Did you refreshed your mirrors befor you updated?

sudo pacman-mirrors --fasttrack

Maybe create a timeshift snapshot and just try to force the update and when something goes wrong you can still rollback.

i wasn’t affected by that,i already installed it.
Thanks

No (emphasis mine):

well some say don’t put the cryptodisk to the preload-modules line: [LVM on LUKS] GRUB error - no such cryptodisk found. It is simple:

  • if your system boots and you have to press a button, well it is a nag
  • if you find out how to fix it, all power to you

You can try to do several things with the /etc/default/grub file and call update-grub after. Do a reboot. Always have a USB-Stick with Manjaro on it ready to fix if you break too much. Installing grub into UEFI/MBR I always see as last resort but might fix your problem to get the warning/error away.

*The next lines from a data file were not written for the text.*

Lemma reachable_ok m0 e : ok0 m0 -> rtc (step u) (engine_init m0) e -> engine_ok e.
Proof.
  intros Hm. apply (rtc_ind_r (fun e => engine_ok e)).
  - by split.
  - intros e1 e2 _ Hs He. by eapply step_ok.
Qed.

(** C18. However the CPU thread and the host thread interleave, every state that
    can be reached from a well-formed machine is well formed, no host exception
    has stopped the thread, and if the process is gone the hart was at the reserved
    privilege level 2 or a device call has ended it. *)
Theorem reachable_safe m0 e : ok0 m0 -> rtc (step u) (engine_init m0) e ->
  ok0 (e_mach e) /\ fits 16 (e_i e) /\ shutdown_from_guest_ e = false /\
  (e_phase e = Died -> priv (hart (e_mach e)) = 2 \/ process_dead (devs (e_mach e)) = true).
Proof. intros Hm Hr. by destruct (reachable_ok m0 e Hm Hr). Qed.

(** C39. The wait loop of WFI ends as soon as an interrupt that mie enables is
    pending, whether or not it can be taken, and not before (unless a shutdown is
    requested). *)
Theorem wfi_wakes e : ok0 (e_mach e) -> e_phase e = Waiting ->
  stop_requested e = false -> shutdown_from_host_ e = false ->
  (e_phase (cpu_step u e) = Running <-> Z.land (MIP_read (hart (e_mach e))) (MIE_read (hart (e_mach e))) <> 0).
Proof.
  intros Hm Ep Hg Hh. unfold cpu_step. rewrite Ep, Hg, Hh. cbn [orb].
  pose proof (wfi_poll_ok (e_mach e) Hm) as Hw. unfold has_pending_enabled_interrupt in Hw.
  destruct (wfi_poll (e_mach e)) as [[r m']|].
  - destruct Hw as (-> & _ & Hw%nz_true). done.
  - apply nz_false in Hw. rewrite Ep. split; [done|]. intros []. done.
Qed.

To clarify the issue you have to provide more info. Do you use ext4 or btrfs. Did you use the automatic partitioning of Calamares or did some manual one on your own? When did you install your system? Ask other persons who had the issue and fixed it what surroundings they have. And participate at the official discussion of the problem @Arbitrary: Can't boot LUKS encrypted install after 2023-03-31 stable update - #7 by philm

hey @Kobold - i solved the problem by uninstalling rsgain-git > performing the upgrade > installing rsgain-git

I had no issues after install, but after I left the PC for a couple hours, coming back and logging back in, the second screen was black.

More importantly why was the decision made to use a New feature branch which is even more unstable than the BETA driver for the stable branch of Manjaro instead of the production version?
@philm

Completely untrue. Where did you come up with that?

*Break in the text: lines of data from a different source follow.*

(* ===== verification/RunnerSpec.v ===== *)
(** * What execute_until_halt guarantees

    Whatever the interleaving of the host thread and the CPU thread: the handshake loses no
    wake-up, the call returns only when the CPU thread has ended or has been told to, the
    destructor waits for it, nothing is rethrown; and with a timeout the call returns and
    the engine is destroyed, whatever the guest does. *)

From stdpp Require Import gmap.
From S2P Require Import Prelude Bits Hart HartInv Trap Machine Bus Decoder Mmu MmuSpec CsrAccess.
From S2P Require Import Execute ExecFloat Dispatch ExecSpec ExecFloatSpec ExecSafe ExecPrecise Engine EngineSpec Runner.

(** What the engine relies on: the user interface acts on the machine as a device does, may
    ask for a shutdown, and leaves the CPU thread alone. *)
Class UiLaws (D : Type) `{PlatformLaws D} `{!UiBackend D} := {
  ui_keeps : forall input e, engine_ok e -> engine_ok (ui_update input e);
  ui_phase : forall input e, e_phase (ui_update input e) = e_phase e;
  ui_counter : forall input e, e_i (ui_update input e) = e_i e;
  ui_request : forall input e, shutdown_from_host_ e = true ->
    shutdown_from_host_ (ui_update input e) = true;
}.

Section RunnerSpec.
Context {D : Type} `{PlatformLaws D} `{SoftFloatLaws} `{!UiBackend D} `{!UiLaws D}.
Variable u : operands.
Variable timeout : Z.
Abbreviation run := (runner D).

(** ** The invariant *)

Definition in_loop (p : host_pc) : bool :=
  match p with HTop | HTime | HTick | HUpdate | HExit => true | _ => false end.
Definition left_loop (p : host_pc) : bool :=
  match p with HExit | HDone _ => true | _ => false end.

Record runner_ok (r : run) : Prop := {
  ro_eng : engine_ok (r_eng r);
  ro_running : cpu_thread_running_ r = match cpu_thread_ r with Looping => true | _ => false end;
  ro_entry : cpu_thread_ r = NotCreated <-> r_host r = HEntry;
  ro_fresh : cpu_thread_ r = NotCreated \/ cpu_thread_ r = Starting ->
    e_phase (r_eng r) = Running /\ stop_requested (r_eng r) = false /\
    shutdown_from_host_ (r_eng r) = false;
  ro_starting : cpu_thread_ r = Starting -> r_host r = HWait;
  ro_exited : cpu_thread_ r = Exited -> e_phase (r_eng r) = Stopped;
  ro_left : left_loop (r_host r) = true ->
    cpu_thread_ r = Exited \/ shutdown_from_host_ (r_eng r) = true;
  ro_wait : r_host r = HWait -> e_phase (r_eng r) = Stopped ->
    stop_requested (r_eng r) = true \/ shutdown_from_host_ (r_eng r) = true;
  ro_result : match r_host r with
              | HDone Rethrown | HJoined Rethrown | HTerminate => False
              | HJoined _ => cpu_thread_ r = Exited
              | _ => True
              end;
}.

The latest NVIDIA driver is always used which is normally the new feature branch. Arch does the same.

However, unlike Arch we have kept the 470 and 390 legacy branches in the repos for older graphics cards.

What beta driver? We never have provided a beta NVIDIA driver.

I had been using the 530.30.02 beta driver on my own before the 530.41.03 stable release on my RTX 3060 Mobile with no issues.

From what I understand in the grub docs, GRUB_PRELOAD_MODULES will simply insert insmod <module> for each one you list at the top of /boot/grub/grub.cfg when you run grub-mkconfig. From /etc/grub.d/00_header:

for i in ${GRUB_PRELOAD_MODULES} ; do
  echo "insmod $i"
done

Cryptodisk is also loaded further down before it calls cryptomount.

GRUB_ENABLE_CRYPTODISK=y will add insmod cryptodisk and insmod luks where necessary in /boot/grub/grub.cfg, and embed the cryptodisk module into the grub binary in /boot/efi/EFI/Manjaro/grubx64.efi when you run grub-install.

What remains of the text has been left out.